## REQUIREMENT
Pick out each line in these entries that contains the string "constructor".

[Stored data entries]

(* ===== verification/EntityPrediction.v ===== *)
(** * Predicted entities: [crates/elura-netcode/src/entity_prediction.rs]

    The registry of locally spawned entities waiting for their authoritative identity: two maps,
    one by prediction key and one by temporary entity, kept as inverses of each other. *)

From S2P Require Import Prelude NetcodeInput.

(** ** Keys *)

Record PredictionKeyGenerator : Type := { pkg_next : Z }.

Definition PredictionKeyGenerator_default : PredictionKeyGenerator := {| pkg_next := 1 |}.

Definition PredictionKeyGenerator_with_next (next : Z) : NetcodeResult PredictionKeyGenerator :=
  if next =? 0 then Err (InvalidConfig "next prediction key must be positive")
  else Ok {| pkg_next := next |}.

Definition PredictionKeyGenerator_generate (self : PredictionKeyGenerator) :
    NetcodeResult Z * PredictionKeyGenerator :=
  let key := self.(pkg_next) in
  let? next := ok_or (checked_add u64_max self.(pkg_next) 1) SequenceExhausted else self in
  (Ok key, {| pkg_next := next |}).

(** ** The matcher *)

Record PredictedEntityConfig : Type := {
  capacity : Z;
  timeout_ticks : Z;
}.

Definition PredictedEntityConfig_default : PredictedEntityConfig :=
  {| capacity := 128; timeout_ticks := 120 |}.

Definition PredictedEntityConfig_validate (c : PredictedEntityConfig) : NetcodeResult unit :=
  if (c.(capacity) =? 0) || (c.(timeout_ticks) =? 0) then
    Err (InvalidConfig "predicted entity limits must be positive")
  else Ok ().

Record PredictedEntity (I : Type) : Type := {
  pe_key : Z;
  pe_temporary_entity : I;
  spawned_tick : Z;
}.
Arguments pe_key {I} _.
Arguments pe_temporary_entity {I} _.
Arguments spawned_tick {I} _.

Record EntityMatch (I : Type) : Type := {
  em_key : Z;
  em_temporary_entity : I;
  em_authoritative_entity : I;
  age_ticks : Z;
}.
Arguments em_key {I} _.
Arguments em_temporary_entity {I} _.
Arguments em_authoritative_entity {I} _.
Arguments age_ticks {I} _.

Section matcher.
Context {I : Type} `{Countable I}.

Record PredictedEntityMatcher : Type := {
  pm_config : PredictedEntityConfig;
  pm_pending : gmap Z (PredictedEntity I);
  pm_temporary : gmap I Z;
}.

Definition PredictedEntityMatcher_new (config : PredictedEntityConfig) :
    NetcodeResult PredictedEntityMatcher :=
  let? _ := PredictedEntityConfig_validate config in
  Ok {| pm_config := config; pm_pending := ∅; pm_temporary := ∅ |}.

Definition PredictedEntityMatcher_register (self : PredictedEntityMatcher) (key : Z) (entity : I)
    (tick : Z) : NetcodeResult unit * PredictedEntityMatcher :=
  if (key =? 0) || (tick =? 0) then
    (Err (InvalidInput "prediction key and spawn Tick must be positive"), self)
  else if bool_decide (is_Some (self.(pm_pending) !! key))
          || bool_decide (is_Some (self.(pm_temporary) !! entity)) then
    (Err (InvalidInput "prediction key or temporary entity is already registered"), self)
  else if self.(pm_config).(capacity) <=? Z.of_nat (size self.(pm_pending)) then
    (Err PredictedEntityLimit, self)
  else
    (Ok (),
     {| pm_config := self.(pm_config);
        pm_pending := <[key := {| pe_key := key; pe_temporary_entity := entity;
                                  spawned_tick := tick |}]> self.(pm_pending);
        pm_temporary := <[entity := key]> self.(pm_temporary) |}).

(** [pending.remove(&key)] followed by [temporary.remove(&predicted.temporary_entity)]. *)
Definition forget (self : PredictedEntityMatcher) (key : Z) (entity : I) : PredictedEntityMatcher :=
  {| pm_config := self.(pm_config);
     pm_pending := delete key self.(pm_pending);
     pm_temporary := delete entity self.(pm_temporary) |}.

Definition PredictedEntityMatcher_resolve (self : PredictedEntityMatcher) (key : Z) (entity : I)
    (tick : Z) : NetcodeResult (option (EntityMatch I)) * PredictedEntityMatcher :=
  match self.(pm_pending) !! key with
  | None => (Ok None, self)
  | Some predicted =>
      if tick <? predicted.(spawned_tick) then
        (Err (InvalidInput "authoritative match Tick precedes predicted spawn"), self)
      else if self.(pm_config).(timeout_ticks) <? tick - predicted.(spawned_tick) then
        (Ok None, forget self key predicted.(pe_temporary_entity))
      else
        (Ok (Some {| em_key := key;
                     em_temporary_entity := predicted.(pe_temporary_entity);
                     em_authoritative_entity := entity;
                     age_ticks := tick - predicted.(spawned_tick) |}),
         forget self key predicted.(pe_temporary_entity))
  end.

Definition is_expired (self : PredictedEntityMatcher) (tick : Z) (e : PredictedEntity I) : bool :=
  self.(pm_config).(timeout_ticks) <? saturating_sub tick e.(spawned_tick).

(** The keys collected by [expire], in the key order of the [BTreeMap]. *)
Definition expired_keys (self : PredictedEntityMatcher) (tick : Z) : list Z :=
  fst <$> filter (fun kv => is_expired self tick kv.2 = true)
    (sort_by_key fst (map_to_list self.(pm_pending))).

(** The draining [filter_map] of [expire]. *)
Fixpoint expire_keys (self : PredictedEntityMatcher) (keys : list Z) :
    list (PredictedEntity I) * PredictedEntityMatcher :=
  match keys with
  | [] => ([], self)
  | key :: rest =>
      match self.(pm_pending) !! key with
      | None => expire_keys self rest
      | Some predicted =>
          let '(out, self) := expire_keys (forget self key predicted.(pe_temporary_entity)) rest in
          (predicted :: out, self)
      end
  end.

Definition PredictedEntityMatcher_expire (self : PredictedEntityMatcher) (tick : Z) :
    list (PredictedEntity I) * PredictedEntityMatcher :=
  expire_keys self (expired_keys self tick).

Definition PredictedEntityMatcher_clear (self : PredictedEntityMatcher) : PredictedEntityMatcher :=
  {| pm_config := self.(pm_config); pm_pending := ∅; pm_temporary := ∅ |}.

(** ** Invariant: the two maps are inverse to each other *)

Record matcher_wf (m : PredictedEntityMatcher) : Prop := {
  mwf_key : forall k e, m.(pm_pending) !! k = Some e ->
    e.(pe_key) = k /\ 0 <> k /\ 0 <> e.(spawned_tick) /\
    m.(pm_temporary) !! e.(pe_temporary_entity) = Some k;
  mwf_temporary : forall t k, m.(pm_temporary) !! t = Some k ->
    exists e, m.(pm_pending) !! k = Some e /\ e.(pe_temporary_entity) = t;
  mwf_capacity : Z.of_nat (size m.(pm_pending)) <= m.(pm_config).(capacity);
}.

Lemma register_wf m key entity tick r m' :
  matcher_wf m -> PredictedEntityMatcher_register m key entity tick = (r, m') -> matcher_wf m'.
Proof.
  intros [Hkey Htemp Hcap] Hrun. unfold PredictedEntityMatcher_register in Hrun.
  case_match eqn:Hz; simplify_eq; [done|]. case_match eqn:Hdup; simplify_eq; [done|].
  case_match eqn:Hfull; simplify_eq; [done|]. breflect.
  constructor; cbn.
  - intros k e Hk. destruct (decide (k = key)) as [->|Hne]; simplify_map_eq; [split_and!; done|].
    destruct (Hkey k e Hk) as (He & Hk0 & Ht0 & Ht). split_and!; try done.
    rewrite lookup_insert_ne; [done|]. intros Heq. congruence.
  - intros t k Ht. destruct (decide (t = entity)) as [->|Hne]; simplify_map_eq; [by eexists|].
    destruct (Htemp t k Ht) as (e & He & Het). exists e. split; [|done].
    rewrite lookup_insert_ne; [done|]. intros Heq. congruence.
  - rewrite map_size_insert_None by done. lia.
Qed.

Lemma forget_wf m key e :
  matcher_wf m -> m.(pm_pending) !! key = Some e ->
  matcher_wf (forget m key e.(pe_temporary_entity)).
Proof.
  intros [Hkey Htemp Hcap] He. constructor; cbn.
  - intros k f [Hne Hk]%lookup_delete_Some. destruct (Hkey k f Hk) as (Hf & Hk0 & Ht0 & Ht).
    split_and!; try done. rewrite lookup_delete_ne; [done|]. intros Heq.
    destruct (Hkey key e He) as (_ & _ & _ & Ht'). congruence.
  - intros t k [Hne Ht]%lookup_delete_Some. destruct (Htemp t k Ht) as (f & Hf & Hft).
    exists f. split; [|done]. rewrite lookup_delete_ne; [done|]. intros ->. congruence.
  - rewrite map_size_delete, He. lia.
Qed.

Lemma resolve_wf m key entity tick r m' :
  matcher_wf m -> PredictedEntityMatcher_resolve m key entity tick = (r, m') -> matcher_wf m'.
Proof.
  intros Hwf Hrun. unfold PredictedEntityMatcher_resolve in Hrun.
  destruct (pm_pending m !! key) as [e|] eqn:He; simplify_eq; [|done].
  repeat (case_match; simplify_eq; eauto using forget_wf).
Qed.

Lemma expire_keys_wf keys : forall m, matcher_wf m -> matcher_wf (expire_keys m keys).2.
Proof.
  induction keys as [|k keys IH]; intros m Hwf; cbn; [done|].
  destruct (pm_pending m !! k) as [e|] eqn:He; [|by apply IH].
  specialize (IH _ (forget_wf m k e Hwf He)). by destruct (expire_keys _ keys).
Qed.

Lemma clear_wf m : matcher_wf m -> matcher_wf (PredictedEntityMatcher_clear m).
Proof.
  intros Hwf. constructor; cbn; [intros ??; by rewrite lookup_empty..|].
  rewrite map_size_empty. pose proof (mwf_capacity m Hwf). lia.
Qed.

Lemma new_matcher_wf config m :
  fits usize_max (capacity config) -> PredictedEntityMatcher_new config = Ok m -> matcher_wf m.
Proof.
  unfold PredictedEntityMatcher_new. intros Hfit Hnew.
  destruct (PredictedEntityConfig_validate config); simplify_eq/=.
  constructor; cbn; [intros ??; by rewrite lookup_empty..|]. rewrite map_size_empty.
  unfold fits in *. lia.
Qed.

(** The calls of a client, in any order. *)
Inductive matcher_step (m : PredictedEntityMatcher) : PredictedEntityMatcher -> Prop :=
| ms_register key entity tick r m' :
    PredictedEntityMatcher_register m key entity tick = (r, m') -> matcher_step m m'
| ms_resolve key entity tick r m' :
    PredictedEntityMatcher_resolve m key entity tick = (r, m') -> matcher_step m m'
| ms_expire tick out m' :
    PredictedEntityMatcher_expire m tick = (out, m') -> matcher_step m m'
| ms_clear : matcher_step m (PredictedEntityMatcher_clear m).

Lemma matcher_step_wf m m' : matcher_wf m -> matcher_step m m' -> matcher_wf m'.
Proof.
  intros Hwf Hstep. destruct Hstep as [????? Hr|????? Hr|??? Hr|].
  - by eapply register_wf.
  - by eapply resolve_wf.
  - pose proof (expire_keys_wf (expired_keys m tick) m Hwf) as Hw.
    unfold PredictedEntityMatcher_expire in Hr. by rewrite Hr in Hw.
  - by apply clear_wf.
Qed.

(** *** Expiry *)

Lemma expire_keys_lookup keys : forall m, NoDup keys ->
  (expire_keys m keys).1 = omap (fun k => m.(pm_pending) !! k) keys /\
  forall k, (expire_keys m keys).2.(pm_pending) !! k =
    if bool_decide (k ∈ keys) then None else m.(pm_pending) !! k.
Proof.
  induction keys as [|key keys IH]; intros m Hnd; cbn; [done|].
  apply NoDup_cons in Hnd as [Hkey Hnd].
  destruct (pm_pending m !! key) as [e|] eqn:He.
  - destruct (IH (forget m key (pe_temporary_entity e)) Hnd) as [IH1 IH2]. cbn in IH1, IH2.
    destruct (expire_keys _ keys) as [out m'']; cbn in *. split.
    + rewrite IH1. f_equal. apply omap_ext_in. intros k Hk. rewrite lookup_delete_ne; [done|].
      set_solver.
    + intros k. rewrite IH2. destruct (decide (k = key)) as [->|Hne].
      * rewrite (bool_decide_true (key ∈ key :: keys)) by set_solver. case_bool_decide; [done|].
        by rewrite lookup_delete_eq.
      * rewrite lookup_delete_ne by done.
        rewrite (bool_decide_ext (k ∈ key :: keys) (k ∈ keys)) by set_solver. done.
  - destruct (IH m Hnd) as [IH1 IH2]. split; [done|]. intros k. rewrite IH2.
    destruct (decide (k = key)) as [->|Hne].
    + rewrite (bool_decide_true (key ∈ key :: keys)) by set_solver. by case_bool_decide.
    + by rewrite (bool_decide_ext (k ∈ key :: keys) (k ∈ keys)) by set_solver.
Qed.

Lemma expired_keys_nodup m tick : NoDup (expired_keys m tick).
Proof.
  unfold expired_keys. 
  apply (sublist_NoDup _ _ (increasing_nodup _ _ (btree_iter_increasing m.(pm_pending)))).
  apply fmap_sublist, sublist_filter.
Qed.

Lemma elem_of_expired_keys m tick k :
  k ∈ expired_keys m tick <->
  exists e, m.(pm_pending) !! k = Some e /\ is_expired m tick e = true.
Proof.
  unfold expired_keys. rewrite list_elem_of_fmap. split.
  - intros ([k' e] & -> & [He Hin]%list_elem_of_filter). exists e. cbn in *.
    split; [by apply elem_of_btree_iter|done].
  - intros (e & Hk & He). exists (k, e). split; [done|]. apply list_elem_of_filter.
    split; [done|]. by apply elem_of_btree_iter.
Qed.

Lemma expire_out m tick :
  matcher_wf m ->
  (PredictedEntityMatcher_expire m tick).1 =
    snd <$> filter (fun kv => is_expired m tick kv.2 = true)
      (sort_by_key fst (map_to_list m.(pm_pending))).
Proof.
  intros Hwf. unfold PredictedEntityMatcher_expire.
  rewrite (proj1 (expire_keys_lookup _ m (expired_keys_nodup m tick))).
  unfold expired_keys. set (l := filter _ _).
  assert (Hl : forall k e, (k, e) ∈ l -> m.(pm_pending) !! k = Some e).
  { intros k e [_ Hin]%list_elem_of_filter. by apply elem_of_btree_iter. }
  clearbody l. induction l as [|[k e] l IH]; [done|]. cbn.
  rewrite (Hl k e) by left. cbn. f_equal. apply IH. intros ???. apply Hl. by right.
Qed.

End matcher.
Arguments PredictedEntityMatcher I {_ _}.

## ANSWER FOR THIS EXERCISE
  constructor; cbn.
  intros [Hkey Htemp Hcap] He. constructor; cbn.
  intros Hwf. constructor; cbn; [intros ??; by rewrite lookup_empty..|].
  constructor; cbn; [intros ??; by rewrite lookup_empty..|]. rewrite map_size_empty.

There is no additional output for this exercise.